Verbatim, and with nothing else, reproduce the data below from its first line through the line containing "procedures : list Digest;".
+ + + + +
(* ===== verification/Code.v ===== *)
(** accounts/code.rs: the public interface of an account, the list of its
    procedure roots and the tree that commits to it. *)
From stdpp Require Import sorting.
From S2P Require Import Prelude Interfaces Types Reference Storage.
Local Open Scope Z_scope.

(** The order of byte arrays, which [sort_by_key] uses. *)
Fixpoint lex_le (a b : list Z) : bool :=
  match a, b with
  | [], _ => true
  | _ :: _, [] => false
  | x :: a', y :: b' => (x <? y) || ((x =? y) && lex_le a' b')
  end.

Definition PROCEDURE_TREE_DEPTH : Z := 8.
Definition MAX_NUM_PROCEDURES : Z := 2 ^ PROCEDURE_TREE_DEPTH.

Section code.
Context `{F : Field} {C : Crypto} {AS : Assembly} {B : Build}.

Record AccountCode := mkAccountCode {
  module : ModuleAst;
  procedures : list Digest;
  procedure_tree : SimpleSmt PROCEDURE_TREE_DEPTH }.

Definition digest_le (a b : Digest) : Prop := lex_le (digest_bytes a) (digest_bytes b) = true.
#[export] Instance digest_le_dec : RelDecision digest_le.
Proof. intros a b. unfold digest_le. apply _. Defined.

Definition build_procedure_tree {E} (procedures : list Digest)
    : res E (SimpleSmt PROCEDURE_TREE_DEPTH) :=
  let procedures := merge_sort digest_le procedures in
  expect_ok (SimpleSmt_with_leaves PROCEDURE_TREE_DEPTH (enumerate procedures)).

Definition code_new (module : ModuleAst) (assembler : Assembler) : res AccountError AccountCode :=
  procedures ← map_err AccountCodeAssemblerError (compile_module assembler module);
  let n := Z.of_nat (length procedures) in
  if decide (n = 0) then Err AccountCodeNoProcedures
  else if decide (n > MAX_NUM_PROCEDURES)
  then Err (AccountCodeTooManyProcedures MAX_NUM_PROCEDURES n)
  else
    tree ← build_procedure_tree procedures;
    Ok (mkAccountCode module procedures tree).

Definition code_from_parts {E} (module : ModuleAst) (procedures : list Digest) : res E AccountCode :=
  _ ← assert_ (bool_decide (length procedures <> 0%nat));
  _ ← assert_ (bool_decide (Z.of_nat (length procedures) <= MAX_NUM_PROCEDURES));
  tree ← build_procedure_tree procedures;
  Ok (mkAccountCode module procedures tree).

Definition code_root (self : AccountCode) : Digest := SimpleSmt_root (procedure_tree self).
Definition num_procedures (self : AccountCode) : Z := Z.of_nat (length (procedures self)).
Definition has_procedure (self : AccountCode) (root : Digest) : bool :=
  bool_decide (root ∈ procedures self).
Definition get_procedure_by_index {E} (self : AccountCode) (index : nat) : res E Digest :=
  expect (procedures self !! index).
Definition get_procedure_index_by_root (self : AccountCode) (root : Digest) : option nat :=
  fst <$> list_find (fun r => r = root) (procedures self).

(** [impl PartialEq]: the tree is not compared. *)
Definition code_eq (self other : AccountCode) : bool :=
  bool_decide (module self = module other) && bool_decide (procedures self = procedures other).

Context {IO : ByteIO}.

(** The count is stored minus one, so that 256 fits a byte. *)
Definition code_codec : Codec AccountCode := {|
  write_into self :=
    write_into module_codec (module self) +w+
    (n ← sub_w 64 (Z.of_nat (length (procedures self))) 1;
     write_into u8_codec (n mod 2 ^ 8)) +w+
    write_many digest_codec (procedures self);
  read_from :=
    m ← read_from module_codec;
    n ← read_from u8_codec;
    ps ← read_many digest_codec (Z.to_nat (n + 1));
    lift (code_from_parts m ps)
|}.
End code.
Arguments AccountCode {_ _ _}.

(** ** Specification *)

Section spec.
Context `{F : Field} {C : Crypto} {AS : Assembly}.

(** One to 256 procedures, and the tree is built from them. *)
Definition code_wf (c : AccountCode) : Prop :=
  1 <= Z.of_nat (length (procedures c)) <= MAX_NUM_PROCEDURES /\
  build_procedure_tree (E := Empty_set) (procedures c) = Ok (procedure_tree c).

Definition code_encodable (c : AccountCode) : Prop := code_wf c /\ module_bare (module c).
End spec.

(** ** Lemmas *)

Lemma lex_le_total a b : lex_le a b = true \/ lex_le b a = true.
Proof.
  revert b. induction a as [|x a IH]; intros [|y b]; cbn; auto.
  destruct (Z.ltb_spec x y), (Z.ltb_spec y x), (Z.eqb_spec x y), (Z.eqb_spec y x); cbn; auto; lia.
Qed.

Lemma lex_le_trans a b c : lex_le a b = true -> lex_le b c = true -> lex_le a c = true.
Proof.
  revert b c. induction a as [|x a IH]; intros [|y b] [|z c]; cbn; try done.
  rewrite !orb_true_iff, !andb_true_iff, !Z.ltb_lt, !Z.eqb_eq.
  intros [?|[? ?]] [?|[? ?]]; [left; lia|left; lia|left; lia|right]. split; [lia|eauto].
Qed.

Lemma lex_le_antisym a b : lex_le a b = true -> lex_le b a = true -> a = b.
Proof.
  revert b. induction a as [|x a IH]; intros [|y b]; cbn; try done.
  rewrite !orb_true_iff, !andb_true_iff, !Z.ltb_lt, !Z.eqb_eq.
  intros [?|[? ?]] [?|[? ?]]; [lia|lia|lia|]. f_equal; auto.
Qed.

Lemma enumerate_lookup {A} (l : list A) i x :
  (i, x) ∈ enumerate l <-> 0 <= i /\ l !! Z.to_nat i = Some x.
Proof.
  unfold enumerate. rewrite elem_of_lookup_imap. split.
  - intros (j & y & Heq & Hj). simplify_eq. rewrite Nat2Z.id. split; [lia|done].
  - intros [Hi Hx]. exists (Z.to_nat i), x. by rewrite Z2Nat.id.
Qed.

Lemma enumerate_nodup {A} (l : list A) : NoDup (enumerate l).*1.
Proof.
  unfold enumerate. rewrite fmap_imap. apply NoDup_alt. intros i j x Hi Hj.
  apply list_lookup_imap_Some in Hi as (? & _ & ->), Hj as (? & _ & Heq). cbn in Heq. lia.
Qed.

Section lemmas.
Context `{F : Field} {C : Crypto} {SL : SimpleSmtLaws C} {DL : DigestLaws C} {AS : Assembly} {B : Build}.

#[local] Instance digest_le_total : Total (digest_le (C := C)).
Proof. intros a b. apply lex_le_total. Qed.
#[local] Instance digest_le_trans : Transitive (digest_le (C := C)).
Proof. intros a b c. apply lex_le_trans. Qed.
#[local] Instance digest_le_antisym : AntiSymm eq (digest_le (C := C)).
Proof. intros a b Hab Hba. apply digest_bytes_inj. by apply lex_le_antisym. Qed.

Lemma sorted_procedures_perm (ps ps' : list Digest) :
  ps ≡ₚ ps' -> merge_sort digest_le ps = merge_sort digest_le ps'.
Proof.
  intros Hp. apply (Sorted_unique digest_le).
  - apply (Sorted_merge_sort digest_le).
  - apply (Sorted_merge_sort digest_le).
  - by rewrite !merge_sort_Permutation.
Qed.

(** The tree is built for up to 256 procedures, and its leaves are the sorted list. *)
Lemma build_procedure_tree_ok {E} (ps : list Digest) :
  Z.of_nat (length ps) <= MAX_NUM_PROCEDURES ->
  exists t, build_procedure_tree (E := E) ps = Ok t /\
    forall i p, merge_sort digest_le ps !! i = Some p -> SimpleSmt_get t (Z.of_nat i) = p.
Proof.
  intros Hlen. set (l := merge_sort digest_le ps).
  assert (Hl : length l = length ps) by (apply Permutation_length, merge_sort_Permutation).
  assert (Hr : Forall (fun e => 0 <= fst e < 2 ^ PROCEDURE_TREE_DEPTH) (enumerate l)).
  { apply Forall_forall. intros [i p] [Hi Hp]%enumerate_lookup.
    apply lookup_lt_Some in Hp. unfold MAX_NUM_PROCEDURES in Hlen. cbn [fst]. lia. }
  destruct (SimpleSmt_with_leaves_ok PROCEDURE_TREE_DEPTH (enumerate l) (enumerate_nodup l) Hr)
    as (t & Ht & Hget).
  exists t. unfold build_procedure_tree. fold l. rewrite Ht. split; [done|].
  intros i p Hp. apply lookup_lt_Some in Hp as Hlt. rewrite Hget.
  - apply entry_or_in; [apply enumerate_nodup|]. apply enumerate_lookup. rewrite Nat2Z.id. split; [lia|done].
  - unfold MAX_NUM_PROCEDURES in Hlen. lia.
Qed.

(** The error type of the build is immaterial: it only succeeds or panics. *)
Lemma build_procedure_tree_error {E E'} (ps : list Digest) t :
  build_procedure_tree (E := E) ps = Ok t <-> build_procedure_tree (E := E') ps = Ok t.
Proof. unfold build_procedure_tree. by rewrite !expect_ok_ok. Qed.

Lemma code_from_parts_wf {E} (m : ModuleAst) (ps : list Digest) :
  1 <= Z.of_nat (length ps) <= MAX_NUM_PROCEDURES ->
  exists t, code_from_parts (E := E) m ps = Ok (mkAccountCode m ps t) /\
    code_wf (mkAccountCode m ps t).
Proof.
  intros Hlen. destruct (build_procedure_tree_ok (E := Empty_set) ps) as (t & Ht & _); [lia|].
  exists t. unfold code_from_parts. rewrite !bool_decide_true by lia. cbn [assert_ mbind res_bind].
  rewrite (proj1 (build_procedure_tree_error ps t) Ht). done.
Qed.
End lemmas.

Section serialization.
Context `{F : Field} {C : Crypto} {SL : SimpleSmtLaws C} {AS : Assembly} {AL : AssemblyLaws AS}
  {B : Build} {IO : ByteIO} {IOL : ByteIOLaws IO}.

Lemma code_codec_round_trips : round_trips code_codec code_encodable.
Proof.
  apply round_trip_intro. intros c [[Hlen Htree] Hbare].
  destruct (round_trip_elim _ _ (module c) module_round_trip Hbare) as (b1 & Hw1 & Hr1).
  set (n := Z.of_nat (length (procedures c))) in *. unfold MAX_NUM_PROCEDURES, PROCEDURE_TREE_DEPTH in Hlen.
  destruct (round_trip_elim _ _ ((n - 1) mod 2 ^ 8) u8_round_trip) as (b2 & Hw2 & Hr2);
    [by apply Z.mod_pos_bound|].
  destruct (many_round_trip digest_codec (fun _ => True) (procedures c) digest_round_trip)
    as (b3 & Hw3 & Hr3); [by apply Forall_true|].
  exists (b1 ++ b2 ++ b3). split.
  - apply wappend_ok; [done|]. apply wappend_ok; [|done]. unfold sub_w. fold n.
    rewrite decide_True by lia. done.
  - intros rest. rewrite <- !app_assoc. cbn [read_from code_codec].
    erewrite mut_bind_ok by apply Hr1. erewrite mut_bind_ok by apply Hr2.
    rewrite Z.mod_small by lia. replace (Z.to_nat (n - 1 + 1)) with (length (procedures c)) by lia.
    erewrite mut_bind_ok by apply Hr3. apply lift_step. unfold code_from_parts.
    rewrite !bool_decide_true by (unfold MAX_NUM_PROCEDURES, PROCEDURE_TREE_DEPTH; lia).
    cbn [assert_ mbind res_bind].
    rewrite (proj1 (build_procedure_tree_error _ _) Htree). by destruct c.
Qed.
End serialization.

(** ** Properties *)

Section properties.
Context `{F : Field} {C : Crypto} {SL : SimpleSmtLaws C} {DL : DigestLaws C} {AS : Assembly}
  {AL : AssemblyLaws AS} {B : Build} {IO : ByteIO} {IOL : ByteIOLaws IO}.

Lemma code_new_ok (m : ModuleAst) (assembler : Assembler) c :
  code_new m assembler = Ok c <-> compile_module assembler m = Ok (procedures c) /\ module c = m /\ code_wf c.
Proof.
  unfold code_new, code_wf, MAX_NUM_PROCEDURES, PROCEDURE_TREE_DEPTH. split.
  - intros Hc. inv_res. repeat case_decide; inv_res. cbn.
    apply (build_procedure_tree_error (E' := Empty_set)) in H0. split_and!; (done || lia).
  - intros (Hc & <- & Hlen & Htree). rewrite Hc. cbn [map_err mbind res_bind].
    rewrite !decide_False by lia.
    rewrite (proj1 (build_procedure_tree_error _ _) Htree). by destruct c.
Qed.

(** Account code is made exactly from modules that compile to 1 to 256
    procedures; then building the tree never panics, and the root does not
    depend on the order in which the procedures were compiled. *)
Theorem code_new_spec (m : ModuleAst) (assembler : Assembler) :
  (forall c, code_new m assembler = Ok c <->
    compile_module assembler m = Ok (procedures c) /\ module c = m /\ code_wf c) /\
  (code_new m assembler <> Panic \/ compile_module assembler m = Panic) /\
  (forall m' assembler' c c', code_new m assembler = Ok c -> code_new m' assembler' = Ok c' ->
    procedures c ≡ₚ procedures c' -> code_root c = code_root c').
Proof.
  split; [apply code_new_ok|]. split.
  - unfold code_new. destruct (compile_module assembler m) as [ps|e|]; [|by left|by right]. left.
    cbn [map_err mbind res_bind]. repeat case_decide; try done.
    destruct (build_procedure_tree_ok (E := AccountError) ps) as (t & -> & _); [lia|done].
  - intros m' a' c c' [_ [_ [_ Ht]]]%code_new_ok [_ [_ [_ Ht']]]%code_new_ok Hp. unfold code_root. f_equal.
    unfold build_procedure_tree in Ht, Ht'. rewrite (sorted_procedures_perm _ _ Hp) in Ht. congruence.
Qed.

(** Looking a procedure up by root finds the first position that has it,
    exactly when the procedure is defined; reading that position back gives
    the root. *)
Theorem code_procedure_lookup (c : AccountCode) (root : Digest) :
  (has_procedure c root = true <-> get_procedure_index_by_root c root <> None) /\
  (forall i, get_procedure_index_by_root c root = Some i ->
    get_procedure_by_index (E := Empty_set) c i = Ok root /\
    forall j, (j < i)%nat -> procedures c !! j <> Some root).
Proof.
  unfold has_procedure, get_procedure_index_by_root, get_procedure_by_index.
  rewrite bool_decide_eq_true. destruct (list_find (fun r => r = root) (procedures c)) as [[i r]|] eqn:Hf; cbn.
  - apply list_find_Some in Hf as (Hi & -> & Hmin). split.
    + split; [done|]. intros _. by eapply list_elem_of_lookup_2.
    + intros ? [= <-]. rewrite Hi. split; [done|]. intros j Hj Heq. by apply (Hmin j root Heq).
  - apply list_find_None in Hf. split; [|done]. split; [|done].
    intros Hin. rewrite Forall_forall in Hf. by apply Hf in Hin.
Qed.

(** Account code with 1 to 256 procedures is written without underflow and
    read back as the same code, tree included. *)
Theorem code_serialization : round_trips code_codec code_encodable.
Proof. apply code_codec_round_trips. Qed.
End properties.

(** ** Witnesses *)

Import RefInstances.

Definition sample_module : ModuleAst := [EMPTY_WORD; mkWord ONE ONE ONE ONE].

Lemma sample_code_exists :
  exists c, code_from_parts (E := Empty_set) sample_module sample_module = Ok c /\ code_encodable c.
Proof.
  destruct (code_from_parts_wf (E := Empty_set) sample_module sample_module) as (t & Ht & Hwf).
  { by vm_compute. }
  exists (mkAccountCode sample_module sample_module t). split; [exact Ht|]. split; [exact Hwf|]. reflexivity.
Qed.

Lemma code_new_spec_witness : exists c, code_new sample_module tt = Ok c /\ procedures c = sample_module.
Proof.
  destruct sample_code_exists as (c & Hc & [Hwf _]). exists c.
  assert (Hp : procedures c = sample_module /\ module c = sample_module).
  { unfold code_from_parts in Hc. inv_res. done. }
  split; [|apply Hp]. apply (code_new_spec sample_module tt). rewrite (proj1 Hp).
  split; [reflexivity|]. split; [apply Hp|exact Hwf].
Defined.

Lemma code_serialization_witness :
  exists c bs, write_into code_codec c = Ok bs /\ read_from code_codec bs = ([], Ok c).
Proof.
  destruct sample_code_exists as (c & _ & Henc).
  destruct (code_serialization c Henc) as (bs & Hw & Hr). exists c, bs. split; [exact Hw|].
  destruct (Hr []) as (c' & Hread & Heq). rewrite app_nil_r in Hread. rewrite Hread, <- Heq. reflexivity.
Defined.
(** An index out of range panics. *)
Definition get_input_note {E} (self : InputNotes T) (idx : nat) : res E T := expect (is_notes self !! idx).

Definition input_notes_codec : Codec (InputNotes T) := {|
  write_into self :=
    let n := Z.of_nat (length (is_notes self)) in
    assert_ (bool_decide (n <= 2 ^ 16 - 1)) ≫= fun _ =>
    write_into u16_codec (n mod 2 ^ 16) +w+ write_many input_codec (is_notes self);
  read_from :=
    num_notes ← read_from u16_codec;
    notes ← read_many input_codec (Z.to_nat num_notes);
    lift (map_err (fun err => InvalidValue (to_string err)) (input_notes_new notes))
|}.

(** [impl PartialEq]: the commitment is not compared. *)
Definition input_notes_eq `{EqDecision T} (self other : InputNotes T) : bool := bool_decide (is_notes self = is_notes other).
End notes.

(** [From<InputNotes>] of [InputNotes<Nullifier>]. *)
Definition nullifiers_of_inputs (value : InputNotes InputNote) : InputNotes Nullifier :=
  mkInputNotes (map nullifier (is_notes value)) (build_input_notes_commitment (is_notes value)).

(** ** Transaction inputs *)

Definition validate_account_seed (account : Account) (account_seed : option Word)
    : res TransactionInputError unit :=
  match is_new account, account_seed with
  | true, Some seed =>
      account_id ← map_err InvalidAccountSeed
        (AccountId_new seed (code_root (acc_code account)) (storage_root (acc_storage account)));
      if decide (account_id <> acc_id account)
      then Err (InconsistentAccountSeed (acc_id account) account_id) else Ok tt
  | true, None => Err AccountSeedNotProvidedForNewAccount
  | false, Some _ => Err AccountSeedProvidedForExistingAccount
  | false, None => Ok tt
  end.

Record TransactionInputs := mkTransactionInputs {
  ti_account : Account; ti_account_seed : option Word; ti_block_header : BlockHeader;
  ti_block_chain : ChainMmr; ti_input_notes : InputNotes InputNote }.

(** The loop of [new] over the notes. *)
Fixpoint check_note_blocks (block_header : BlockHeader) (block_chain : ChainMmr) (notes : list InputNote)
    : res TransactionInputError unit :=
  match notes with
  | [] => Ok tt
  | note :: notes' =>
      let note_block_num := origin_block_num (in_origin note) in
      note_header ←
        (if decide (note_block_num = block_num block_header) then Ok block_header
         else match get_block block_chain note_block_num with
              | Some header => Ok header
              | None => Err (InputNoteBlockNotInChainMmr (in_id note))
              end);
      if is_in_block note note_header then check_note_blocks block_header block_chain notes'
      else Err (InputNoteNotInBlock (in_id note) note_block_num)
  end.

Definition transaction_inputs_new (account : Account) (account_seed : option Word) (block_header : BlockHeader)
    (block_chain : ChainMmr) (input_notes : InputNotes InputNote) : res TransactionInputError TransactionInputs :=
  _ ← validate_account_seed account account_seed;
  if decide (chain_length block_chain <> block_num block_header)
  then Err (InconsistentChainLength (block_num block_header) (chain_length block_chain mod 2 ^ 32))
  else if decide (hash_peaks (chain_peaks block_chain) <> chain_root block_header)
  then Err (InconsistentChainRoot (chain_root block_header) (hash_peaks (chain_peaks block_chain)))
  else
    _ ← check_note_blocks block_header block_chain (is_notes input_notes);
    Ok (mkTransactionInputs account account_seed block_header block_chain input_notes).
End inputs.
Arguments TransactionInputError : clear implicits.
Arguments TransactionInputError {_ _ _}.
Arguments InputNote : clear implicits.
Arguments InputNote {_ _ _ _ _}.
Arguments mkInputNotes {_ _} _ _.
Arguments is_notes {_ _} _.
Arguments is_commitment {_ _} _.
Arguments TransactionInputs : clear implicits.
Arguments TransactionInputs {_ _ _ _ _}.

(** ** Specification *)

(** The notes of a block: batch, position in it, identifier and metadata. *)
Abbreviation note_entries := (list (Z * Z * (Digest * NoteMetadata))).

Section spec.
Context `{F : Field} {C : Crypto} {MK : Merkle} {AS : Assembly} {P : Programs} {FE : Features}.

(** An input note that serialization preserves. *)
Definition input_note_ok (n : InputNote) : Prop :=
  (note_wf (in_note n) /\ note_script_ok (nr_script (note_recipient (in_note n))) /\
   Z.of_nat (length (na_assets (note_assets (in_note n)))) < 256) /\
  inclusion_proof_valid (in_proof n).

(** At most 1023 notes with distinct nullifiers, and their commitment. *)
Definition input_notes_wf {IO : ByteIO} {D : Display} {B : Build} {T} {TN : ToNullifier T} (ns : InputNotes T) : Prop :=
  Z.of_nat (length (is_notes ns)) <= MAX_INPUT_NOTES_PER_TX /\ NoDup (nullifier <$> is_notes ns) /\
  is_commitment ns = build_input_notes_commitment (is_notes ns).

(** A new account has a seed its identifier is derived from, another has none. *)
Definition seed_accepted (a : Account) (seed : option Word) : Prop :=
  match is_new a, seed with
  | true, Some s => AccountId_new s (code_root (acc_code a)) (storage_root (acc_storage a)) = Ok (acc_id a)
  | false, None => True
  | _, _ => False
  end.

(** The header of the block a note comes from, if the transaction knows it. *)
Definition note_header (header : BlockHeader) (chain : ChainMmr) (n : InputNote) : option BlockHeader :=
  let num := origin_block_num (in_origin n) in
  if decide (num = block_num header) then Some header else get_block chain num.

Definition note_included (header : BlockHeader) (chain : ChainMmr) (n : InputNote) : Prop :=
  exists h, note_header header chain n = Some h /\ is_in_block n h = true.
+ + + + +
Task response:
(* ===== verification/Code.v ===== *)
(** accounts/code.rs: the public interface of an account, the list of its
    procedure roots and the tree that commits to it. *)
From stdpp Require Import sorting.
From S2P Require Import Prelude Interfaces Types Reference Storage.
Local Open Scope Z_scope.

(** The order of byte arrays, which [sort_by_key] uses. *)
Fixpoint lex_le (a b : list Z) : bool :=
  match a, b with
  | [], _ => true
  | _ :: _, [] => false
  | x :: a', y :: b' => (x <? y) || ((x =? y) && lex_le a' b')
  end.

Definition PROCEDURE_TREE_DEPTH : Z := 8.
Definition MAX_NUM_PROCEDURES : Z := 2 ^ PROCEDURE_TREE_DEPTH.

Section code.
Context `{F : Field} {C : Crypto} {AS : Assembly} {B : Build}.

Record AccountCode := mkAccountCode {
  module : ModuleAst;
  procedures : list Digest;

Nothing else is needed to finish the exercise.